Assuming this is true, it would appear to violate the Florida Sunshine laws, and therefore any agreement would appear to be null and void. [see below]
From the Florida Sun Shine Law Manuel
“On the other hand, if the board member has been delegated the authority to reject certain options from further consideration by the entire board, the board member is performing a decision-making function that must be conducted in the sunshine. AGOs 95-06 and 93-78. See also AGO 90-17 (while Sunshine Law not violated by a city council member meeting with private contractor for information gathering purposes, if the board member has been authorized, formally or informally, to exercise any decision-making authority on behalf of the board, such as approving or rejecting certain contract provisions, the board member is acting on behalf of the board and the meetings are subject to s. 286.011, F.S.). And see Broward County v. Conner, 660 So. 2d 288, 290 (Fla. 4th DCA 1995), review denied, 669 So. 2d 250 (Fla. 1996) (since Sunshine Law provides that actions of a public board are not valid unless they are made at an open public meeting, a county’s attorneys would not be authorized to enter into a contract on the commission’s behalf “without formal action by the county commission at a meeting as required by the statute”).”
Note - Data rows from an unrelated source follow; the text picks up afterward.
Definition paced_program : program MarketState paced_clock := {|
  work d ms := tick d kTicker ms;
  pick := restart;
  anchor := paced_anchor;
  gate := paced_gate;
  finish := paced_finish;
  keeps_start := false;
|}.
End paced.

(** ** The threads of each program under a schedule *)
Section runs.
  Context {JS : Parser.DeltaJson} (g_pool : list bytes) (N_WARMUP N_TOTAL : nat) (msg0 : HotMsg).

Definition run_pipe (ls : list label) : option pipe :=
  exec pipe_program g_pool N_WARMUP N_TOTAL ls (init N_WARMUP N_TOTAL new_market tt msg0).
Definition run_multi (tables : HotTables) (ls : list label) : option pipe :=
  exec multi_program g_pool N_WARMUP N_TOTAL ls (init N_WARMUP N_TOTAL tables tt msg0).
Definition run_paced (g_offsets : list Z) (ls : list label) : option pipe :=
  exec (paced_program N_WARMUP g_offsets) g_pool N_WARMUP N_TOTAL ls (init N_WARMUP N_TOTAL new_market paced_clock0 msg0).
End runs.

(** ** [bench_hotpath.cpp] *)
Section single.
  Context {JS : Parser.DeltaJson} (g_pool : list bytes).

(** One iteration; [junk] is the content of the fresh record. *)
Definition hot_iteration (junk : OrderbookDelta) (i : nat) (ms : MarketState) : option (list (Z * bytes) * MarketState) :=
  text ← payload_at g_pool i;
  let delta := (Parser.parse_orderbook_delta text junk).2 in
  tick delta kTicker ms.

Fixpoint hot_warmup (junk : nat -> OrderbookDelta) (n i : nat) (outs : list (Z * bytes)) (ms : MarketState) : option (list (Z * bytes) * MarketState) :=
  match n with
  | O => Some (outs, ms)
  | S n => '(o, ms) ← hot_iteration (junk i) i ms; hot_warmup junk n (S i) (outs ++ o) ms
  end.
“Validity of action taken in violation of the Sunshine Law and subsequent corrective action Section 286.011, F.S., provides that no resolution, rule, regulation or formal action shall be considered binding except as taken or made at an open meeting. Recognizing that the Sunshine Law should be construed so as to frustrate all evasive devices, the courts have held that action taken in violation of the law is void ab initio. Town of Palm Beach v. Gradison, 296 So. 2d 473 (Fla. 1974)…”
What sunshine laws? I have a feeling neither OHPA or WTF’s “people” ever considered such a thing. Both entities have always operated in the dark. That said, I’m more concerned about what WTF intends to bring into our downtown port. Does the old charter remain in place? Was it ever changed to meet Fernandina Beach demands? Are coal, liquid natural gas and other hazardous materials part of the new equation to expand the port? Too many questions….not enough answers.
Ragucci states that Worldwide Terminals Fernandina (“WTF”) acquired Nassau Terminals LLC on February 7, 2018 and as part of the acquisition, WTF paid-off $6.2 million of OHPA’s outstanding bond debt.
Accelerating the bond debt with its nominal interest carrying cost approximately three years prior to its due date of December 1, 2020, was a decision by Worldwide. Alternatively, Worldwide could have focused on building port business between February 2018 and December 2020 and requested its bank to issue a letter of credit to support the bond debt like Kinder Morgan did for the many it owned Nassau Terminals. Paying the bond debt prior to maturity was a business decision by Worldwide, and perhaps in retrospect, a poor use of capital given the required investments that need to be made, as Mr. Ragucci believes “for the long-term survival and prosperity of the Port”.
This writer agrees with others who have pointed out the lack of “Sunshine”. As stated in the OHPA Charter, OPHA is “accountable to the Nassau County electorate” and county residents have a right to understand how Worldwide, a mid-level market port operator, intends to increase port business when a multi-billion-dollar international company like Kinder Morgan was unsuccessful in that endeavor during the 28 years it operated the port.
FB citizen here. Not below average IQ. But this is hard to follow and it shouldn’t be. Who said he said, and who said what? Whatever the deal is, it doesn’t smell right. It’s hard to understand what the future of the FB port is, and how it might impact our lifestyle. Should not be that hard.